The Patterns in Use report also revealed an increase in the use of aged-care services in the last year of life. “This would imply that nursing and similar professions may be dealing with cohorts with more concentrated needs, including requirements for palliative care,” Kinnear said.

Ostaszkiewicz said the report highlighted that nurses and non-nurses working in aged care need to have specialised knowledge and skills to provide care and to manage residents’ comorbidities – such as diabetes, cardiovascular disease, and musculoskeletal disorders – with confidence.

McDonald added that nurses need to understand the environments they are working in, particularly the drivers of financial management decisions surrounding staff mix compared with the case mix of residents in care.

“Nurses need to provide considered and evidence-based advice to aged-care providers on the risks and benefits of having registered nurses in sufficient numbers and in roles where they can provide nursing support for those who need it,” she explained.

She said the enduring trend of moving RNs into management roles has left essential basic clinical services spread thin and unable to meet demand.

“Nurses need to understand the situation they are in and to provide professional advice to employers about the risks to staff and residents of not having appropriate staffing as required under the Aged Care Act 1997,” she says.

To ensure there is a nursing workforce prepared to meet the demands of the changes to the sector, McDonald said, positive practice environments that support nursing excellence and provide high-quality services are needed.
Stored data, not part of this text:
Lemma ui_install_loop_outside set_ok previous handlers k : k ∉ map fst previous ->
  snd (ui_install_loop set_ok previous handlers) k = handlers k.
Proof.
  revert handlers. induction previous as [| [n d] previous IH]; intros handlers Hk; cbn [ui_install_loop map fst] in *; [done |].
  rewrite elem_of_cons in Hk. destruct (set_ok n); [| done]. rewrite IH by tauto. unfold ui_set_handler. rewrite (proj2 (Z.eqb_neq k n)); [done |]. intros ->. tauto.
Qed.

(** Restoring what was captured: where it holds already it still does, and with
    every call done it holds for the captured signals. *)
Lemma ui_restore_loop_ok set_ok (captured : list (Z * ui_disposition)) (original handlers : Z -> ui_disposition) k :
  Forall (fun c => snd c = original (fst c)) captured ->
  fst (ui_restore_loop set_ok captured handlers) = true -> k ∈ map fst captured \/ handlers k = original k ->
  snd (ui_restore_loop set_ok captured handlers) k = original k.
Proof.
  revert handlers. induction captured as [| [n d] captured IH]; intros handlers Hc Hok Hk; cbn [ui_restore_loop map fst] in *.
  { destruct Hk as [Hk | Hk]; [by apply not_elem_of_nil in Hk | done]. }
  apply Forall_cons_1 in Hc as [Hd Hc]. cbn [fst snd] in Hd. destruct (set_ok n).
  - apply IH; [done | done |]. unfold ui_set_handler. destruct (Z.eqb_spec k n) as [-> | Hne]; [by right |].
    rewrite elem_of_cons in Hk. tauto.
  - by destruct (ui_restore_loop set_ok captured handlers).
Qed.

Lemma ui_restore_loop_all set_ok captured handlers : (forall n, set_ok n = true) -> fst (ui_restore_loop set_ok captured handlers) = true.
Proof. intros Hok. revert handlers. induction captured as [| [n d] captured IH]; intros handlers; cbn [ui_restore_loop]; [done |]. by rewrite Hok. Qed.

Lemma ui_restore_loop_outside set_ok captured handlers k : k ∉ map fst captured -> snd (ui_restore_loop set_ok captured handlers) k = handlers k.
Proof.
  revert handlers. induction captured as [| [n d] captured IH]; intros handlers Hk; cbn [ui_restore_loop map fst] in *; [done |].
  rewrite elem_of_cons in Hk. destruct (set_ok n).
  - rewrite IH by tauto. unfold ui_set_handler. rewrite (proj2 (Z.eqb_neq k n)); [done |]. intros ->. tauto.
  - specialize (IH handlers ltac:(tauto)). by destruct (ui_restore_loop set_ok captured handlers).
Qed.

(** ** What is open *)

Lemma remove_file_head f l : remove_file f (f :: l) = l.
Proof. cbn. by rewrite decide_True. Qed.

Lemma remove_other f g l : g <> f -> remove_file f (g :: l) = g :: remove_file f l.
Proof. intros H. cbn. by rewrite decide_False. Qed.

Lemma remove_second f g l : remove_file f (g :: f :: l) = g :: l.
Proof. destruct (decide (g = f)) as [-> | H]; [apply remove_file_head |]. by rewrite remove_other, remove_file_head. Qed.

(** What is left when the streams and descriptors that [held] names are closed. *)
Definition left_open (held : ui_held) (p : ui_process) : list tty_file :=
  p_files (ui_release (h_input held) (h_input_fd held) (ui_release (h_output held) (h_output_fd held) p)).

Lemma left_open_files held p q : p_files p = p_files q -> left_open held p = left_open held q.
Proof. unfold left_open, ui_release, ui_close. intros H. destruct (h_output held), (h_input held); repeat split_if; cbn; by rewrite ?H. Qed.

(** The guard has the dispositions and the mask of [p]. *)
Definition guards (guard : pv_ui_signal_guard) (p : ui_process) : Prop :=
  g_previous guard = map (fun n => (n, p_handlers p n)) pv_ui_signals /\ g_previous_mask guard = p_mask p /\ g_mask_saved guard = true.

Lemma ui_prepare_ok query_ok block_ok p prepared guard p' : ui_signal_guard_prepare query_ok block_ok p = (prepared, guard, p') ->
  p_handlers p' = p_handlers p /\ p_raised p' = p_raised p /\ p_files p' = p_files p /\ p_terms p' = p_terms p /\ p_screen p' = p_screen p /\
  if prepared then guards guard p else p_mask p' = p_mask p.
Proof.
  unfold ui_signal_guard_prepare, guards. destruct (capture_loop query_ok pv_ui_signals (p_handlers p)) as [ok captured] eqn:E.
  destruct ok; [| by intros [= <- <- <-]; split_and!]. destruct block_ok; [| by intros [= <- <- <-]; split_and!].
  intros [= <- <- <-]. apply capture_loop_eq in E. by split_and!.
Qed.
(* ===== verification/ProcessFacts.v ===== *)
(** * Reasoning about processes

    A reader of a trace decides which events matter ([Watch]); the events that
    matter, in order, are the log. A computation that makes no such call keeps the
    log, which a tactic proves along its structure. [returns] is about results that
    are returned: a process that exits or becomes another program has no claim. *)

From S2P Require Import Prelude Status Util Posix Process.

Definition interrupted (a : answer) : bool := (a_ret a <? 0) && (Z.pos (a_errno a) =? EINTR).

Lemma interrupted_neg a : interrupted a = true -> a_ret a < 0.
Proof. unfold interrupted. destruct (Z.ltb_spec (a_ret a) 0); [done | discriminate]. Qed.

Class Watch (E : Type) := notable : event -> option E.

Section log.
Context {entry : Type} `{W : Watch entry}.

Definition log (s : kst) : list entry := omap notable (k_trace s).

Lemma log_called s rest c a : log (called s rest c a) = log s ++ match notable (c, a) with Some e => [e] | None => [] end.
Proof. unfold log, called. cbn [k_trace]. rewrite omap_app. cbn [omap list_omap]. by destruct (notable (c, a)). Qed.

(** Nothing is added to the log. *)
Definition keeps {A} (m : K A) : Prop := forall s, kwp m (fun _ s' => log s' = log s) s.

Definition dull (c : call) : Prop := forall a, notable (c, a) = None.

Lemma keeps_ret {A} (x : A) : keeps (mret x).
Proof. intros s. by apply kwp_ret. Qed.

Lemma keeps_bind {A B} (m : K A) (f : A -> K B) : keeps m -> (forall x, keeps (f x)) -> keeps (m ≫= f).
Proof.
  intros Hm Hf s. apply kwp_bind. eapply kwp_mono; [apply Hm |]. intros [x | c | p v e] s' Hs'; cbn; [| done | done].
  eapply kwp_mono; [apply Hf |]. cbn. intros _ s'' ->. done.
Qed.

Lemma keeps_ask c : dull c -> keeps (ask c).
Proof. intros Hc s. apply kwp_ask. intros a rest. by rewrite log_called, Hc, app_nil_r. Qed.

Lemma keeps_ret_call c : dull c -> keeps (sys_ret c).
Proof. intros. apply keeps_bind; [by apply keeps_ask | intros; apply keeps_ret]. Qed.

Lemma keeps_ok_call c : dull c -> keeps (sys_ok c).
Proof. intros. apply keeps_bind; [by apply keeps_ask | intros; apply keeps_ret]. Qed.

Lemma keeps_get_errno : keeps get_errno.
Proof. intros s. by apply kwp_get_errno. Qed.

Lemma keeps_set_errno e : keeps (set_errno e).
Proof. intros s r s' [= <- <-]. done. Qed.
“They enable and sustain a motivated, well-prepared nurse workforce [and] enable nurses to work within a nursing model of care and to their full scope of practice,” she said. “Such environments are necessary in aged care to attract and retain nurses.”
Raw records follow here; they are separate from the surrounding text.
(* ===== verification/ClipboardFacts.v ===== *)
(** * What the processes of the clipboard do, seen through their traces

    The trace of a process is read as a log of what matters: messages on the
    control socket, bytes of the secret, the owner started, reaped or impossible to
    kill, the timer armed. Each function of [Clipboard] has a lemma that says what
    it adds to the log; most add nothing. *)

From S2P Require Import Prelude Status Util Posix Config Process ProcessFacts Clipboard.

Inductive log_entry :=
| Sent (message : Z)
| Got (message : Z)
| Data (bytes : list Z)
| Spawned (pid : Z)
| Armed (seconds : Z)
| Reaped (pid : Z)
| Unkillable (pid : Z).

(** A child is gone when [waitpid] reports it, or that there is no such child, or
    when a wait without time limit ends other than by a signal. *)
Definition reaps (pid options : Z) (a : answer) : bool :=
  (a_ret a =? pid) || ((a_ret a <? 0) && (Z.pos (a_errno a) =? ECHILD)) || ((options =? 0) && negb (interrupted a)).

Definition clip_watch (control data : Z) : Watch log_entry := fun e =>
  let a := snd e in
  match fst e with
  | C_write fd bytes =>
      if fd =? control then if a_ret a =? 1 then Some (Sent (znth bytes 0)) else None
      else if fd =? data then if 0 <? a_ret a then Some (Data (zsub bytes 0 (a_ret a))) else None
      else None
  | C_recv fd => if (fd =? control) && (a_ret a =? 1) then Some (Got (znth (a_out a) 0)) else None
  | C_fork => if 0 <? i32 (a_ret a) then Some (Spawned (i32 (a_ret a))) else None
  | C_timerfd_settime _ seconds => if a_ret a =? 0 then Some (Armed seconds) else None
  | C_waitpid pid options => if (0 <? pid) && reaps pid options a then Some (Reaped pid) else None
  | C_kill pid signal_number => if (signal_number =? SIGKILL) && negb (a_ret a =? 0) then Some (Unkillable pid) else None
  | _ => None
  end.

(** ** Functions that add nothing *)

Section functions.
Context (control data : Z).
#[local] Hint Extern 0 (Watch _) => exact (clip_watch control data) : typeclass_instances.

Lemma close_if_open_keeps fd : keeps (close_if_open fd).
Proof. unfold close_if_open. keep. Qed.

Lemma set_cloexec_keeps fd : keeps (set_cloexec fd).
Proof. unfold set_cloexec. keep. Qed.

Lemma harden_keeps : keeps harden_clip_process.
Proof. unfold harden_clip_process. keep. Qed.

Lemma reset_signals_keeps signals : keeps (reset_signals signals).
Proof. induction signals as [| n signals IH]; cbn [reset_signals]; keep. Qed.

Lemma poll_one_keeps fd events timeout : keeps (poll_one fd events timeout).
Proof. unfold poll_one. keep. Qed.

Lemma choose_backend_keeps environ : keeps (choose_backend environ).
Proof. unfold choose_backend. keep. Qed.

Lemma pidfd_open_keeps pid : keeps (pidfd_open_local pid).
Proof. unfold pidfd_open_local. keep. Qed.

Lemma pidfd_signal_keeps fd n : keeps (pidfd_signal_local fd n).
Proof. unfold pidfd_signal_local. keep. Qed.

Lemma install_handlers_keeps : keeps install_stop_handlers.
Proof. unfold install_stop_handlers. keep. Qed.

(** Writes on a descriptor that is neither of the two. *)
Lemma write_all_keeps fd bytes : fd <> control -> fd <> data -> keeps (write_all fd bytes).
Proof.
  intros Hc Hd. unfold write_all. apply keeps_iter. intros rest. destruct (zlen rest =? 0); [keep |]. apply keeps_bind; [| intros; keep].
  apply keeps_ask. intros a. cbn. by rewrite (proj2 (Z.eqb_neq fd control)), (proj2 (Z.eqb_neq fd data)).
Qed.

Lemma read_all_keeps fd n : keeps (read_all fd n).
Proof. unfold read_all. keep. Qed.

End functions.

#[export] Hint Resolve close_if_open_keeps set_cloexec_keeps harden_keeps reset_signals_keeps poll_one_keeps choose_backend_keeps
  pidfd_open_keeps pidfd_signal_keeps install_handlers_keeps read_all_keeps : clip.


(** ** Functions that add something *)

Section specs.
Context (control data : Z).
#[local] Hint Extern 0 (Watch _) => exact (clip_watch control data) : typeclass_instances.

(** *** Messages *)

Lemma entry_write m a : entry_of (C_write control [m]) a = if a_ret a =? 1 then [Sent m] else [].
Proof. unfold entry_of. cbn. rewrite Z.eqb_refl. by destruct (a_ret a =? 1). Qed.

Lemma send_control_log m s : kwp (send_control control m)
  (returns (fun ok s' => log s' = log s ++ [Sent m] \/ (ok = false /\ log s' = log s))) s.
Proof.
  unfold send_control. kstep blocked s1. destruct (a_ret blocked =? 0); cbn [negb]; [| kret]. cbv zeta.
  kstep pending s2. destruct (a_ret pending =? 0); cbn [negb]; [| kstep e s3; kstep b s4; kstep u s5; kret].
  eapply returns_bind; [apply returns_retry |].
  { intros a Ha%interrupted_neg. cbn. rewrite Z.eqb_refl. destruct (Z.eqb_spec (a_ret a) 1); [lia | done]. }
  intros w sw (_ & Hw & He). rewrite entry_write in Hw. 
  apply kwp_bind, kwp_get_errno. cbn [then_]. set (e := k_errno sw) in *. destruct (a_ret w =? 1) eqn:E.
  - rewrite <- Hw. kstep u s4. kstep r s5. kstep e' s6. split_if; [kstep u' s7 |]; kret.
  - rewrite app_nil_r in Hw. rewrite <- Hw. kstep u s4. kstep r s5. kstep e' s6.
    assert (Hn : (if a_ret w <? 0 then e else EIO) <> 0) by (destruct (Z.ltb_spec (a_ret w) 0); [rewrite He by done |]; done).
    rewrite (proj2 (Z.eqb_neq _ 0) Hn), andb_false_r, (proj2 (Z.eqb_neq _ 0) Hn). cbn [negb]. kstep u' s7. kret.
Qed.

Lemma entry_recv a : entry_of (C_recv control) a = if a_ret a =? 1 then [Got (znth (a_out a) 0)] else [].
Proof. unfold entry_of. cbn. rewrite Z.eqb_refl. by destruct (a_ret a =? 1). Qed.

Lemma receive_control_log s : kwp (receive_control control)
  (returns (fun m s' => log s' = log s ++ match m with Some m => [Got m] | None => [] end)) s.
Proof.
  unfold receive_control. eapply returns_bind; [apply returns_retry_stop |].
  { intros a Ha. cbn. rewrite Z.eqb_refl. cbn. destruct (Z.eqb_spec (a_ret a) 1); [lia | done]. }
  cbv beta. intros a s1 H1. rewrite entry_recv in H1. destruct (Z.eqb_spec (a_ret a) 0) as [E | E].
  - rewrite E in H1. change (0 =? 1) with false in H1. cbv iota in H1. rewrite app_nil_r in H1. rewrite <- H1. kstep u s2. kret. by rewrite app_nil_r.
  - kret. by destruct (a_ret a =? 1).
Qed.

(** *** Waiting for children *)

Lemma entry_waitpid pid options a : 0 < pid -> entry_of (C_waitpid pid options) a = if reaps pid options a then [Reaped pid] else [].
Proof. intros Hp. unfold entry_of. cbn. rewrite (proj2 (Z.ltb_lt 0 pid) Hp). by destruct (reaps pid options a). Qed.

Lemma reaps_interrupted pid options a : 0 < pid -> interrupted a = true -> reaps pid options a = false.
Proof.
  intros Hp Ha. pose proof (interrupted_neg a Ha). unfold reaps. rewrite Ha. cbn [negb]. rewrite andb_false_r, orb_false_r, (proj2 (Z.eqb_neq (a_ret a) pid)) by lia.
  cbn [orb]. unfold interrupted, EINTR, ECHILD in *. destruct (a_ret a <? 0); [| done]. cbn [andb] in *. lia.
Qed.

Lemma retry_waitpid pid options s : 0 < pid ->
  kwp (retry (C_waitpid pid options)) (returns (fun a s' => interrupted a = false /\
    log s' = log s ++ (if reaps pid options a then [Reaped pid] else []) /\ (a_ret a < 0 -> k_errno s' = Z.pos (a_errno a)))) s.
Proof.
  intros Hp. eapply returns_mono; [apply returns_retry |].
  - intros a Ha. cbn. rewrite (proj2 (Z.ltb_lt 0 pid) Hp), reaps_interrupted; done.
  - cbv beta. intros a s' (Ha & Hl & He). by rewrite entry_waitpid in Hl.
Qed.

Lemma waitpid_block_log pid s : 0 < pid -> kwp (waitpid_nointr pid 0) (returns (fun _ s' => log s' = log s ++ [Reaped pid])) s.
Proof.
  intros Hp. unfold waitpid_nointr. eapply returns_bind; [by apply retry_waitpid |]. cbv beta. intros a s1 (Ha & Hl & _).
  assert (Hr : reaps pid 0 a = true) by (unfold reaps; rewrite Ha; cbn; by rewrite orb_true_r). rewrite Hr in Hl. rewrite <- Hl.
  split_if; [kstep u s2 |]; kret.
Qed.

(** The result tells whether the owner is gone. *)
Lemma owner_has_exited_log pid s : 0 < pid <= INT_MAX ->
  kwp (owner_has_exited pid) (returns (fun (b : bool) s' => log s' = log s ++ if b then [Reaped pid] else [])) s.
Proof.
  intros Hp. unfold owner_has_exited, waitpid_nointr. eapply returns_bind with (P := fun (r : Z) (s' : kst) =>
    log s' = log s ++ if (r =? pid) || ((r <? 0) && (k_errno s' =? ECHILD)) then [Reaped pid] else []).
  - eapply returns_bind; [apply retry_waitpid; lia |]. cbv beta. intros a s1 (_ & Hl & He).
    unfold reaps, WNOHANG in Hl. cbn [Z.eqb andb] in Hl. rewrite orb_false_r in Hl. destruct (Z.ltb_spec INT_MAX (a_ret a)) as [Hbig | Hbig].
    + intros r s' [= <- <-]. cbn [returns k_errno]. rewrite (proj2 (Z.eqb_neq (a_ret a) pid)), (proj2 (Z.ltb_ge (a_ret a) 0)) in Hl by (unfold INT_MAX in *; lia).
      rewrite (proj2 (Z.eqb_neq (-1) pid)) by lia. exact Hl.
    + kret. rewrite Hl. destruct (Z.ltb_spec (a_ret a) 0) as [Hneg | Hneg]; [by rewrite He | done].
  - cbv beta. intros r s1 Hl. apply kwp_bind, kwp_get_errno. cbn [then_]. by kret.
Qed.

(** *** Ending the owner *)

Definition ended (pid : Z) (l : list log_entry) : Prop := Reaped pid ∈ l \/ Unkillable pid ∈ l.

(** What ending the owner may add. *)
Definition ends (pid : Z) (l : list log_entry) : Prop := Forall (fun e => e = Reaped pid \/ e = Unkillable pid) l.

Lemma ends_nil pid : ends pid [].
Proof. constructor. Qed.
“The nurse workforce requires opportunities and support for professional development to inform and sustain professional motivation to undertake research and enhance practice development to increase our understanding of care needs, nursing practices and care outcomes,” she said.

Ostaszkiewicz said more education programs are needed to equip healthcare professionals so they can implement systematic approaches to the care of older people, as are partnerships between the aged-care sector and schools of nursing and midwifery within universities.

“We need the aged-care sector to be much more cognisant of the delivery of evidence-based and partnership-centred care and that is best achieved by nurses and allied health professionals] from the university and VET sectors being prepared to engage with the aged-care sector.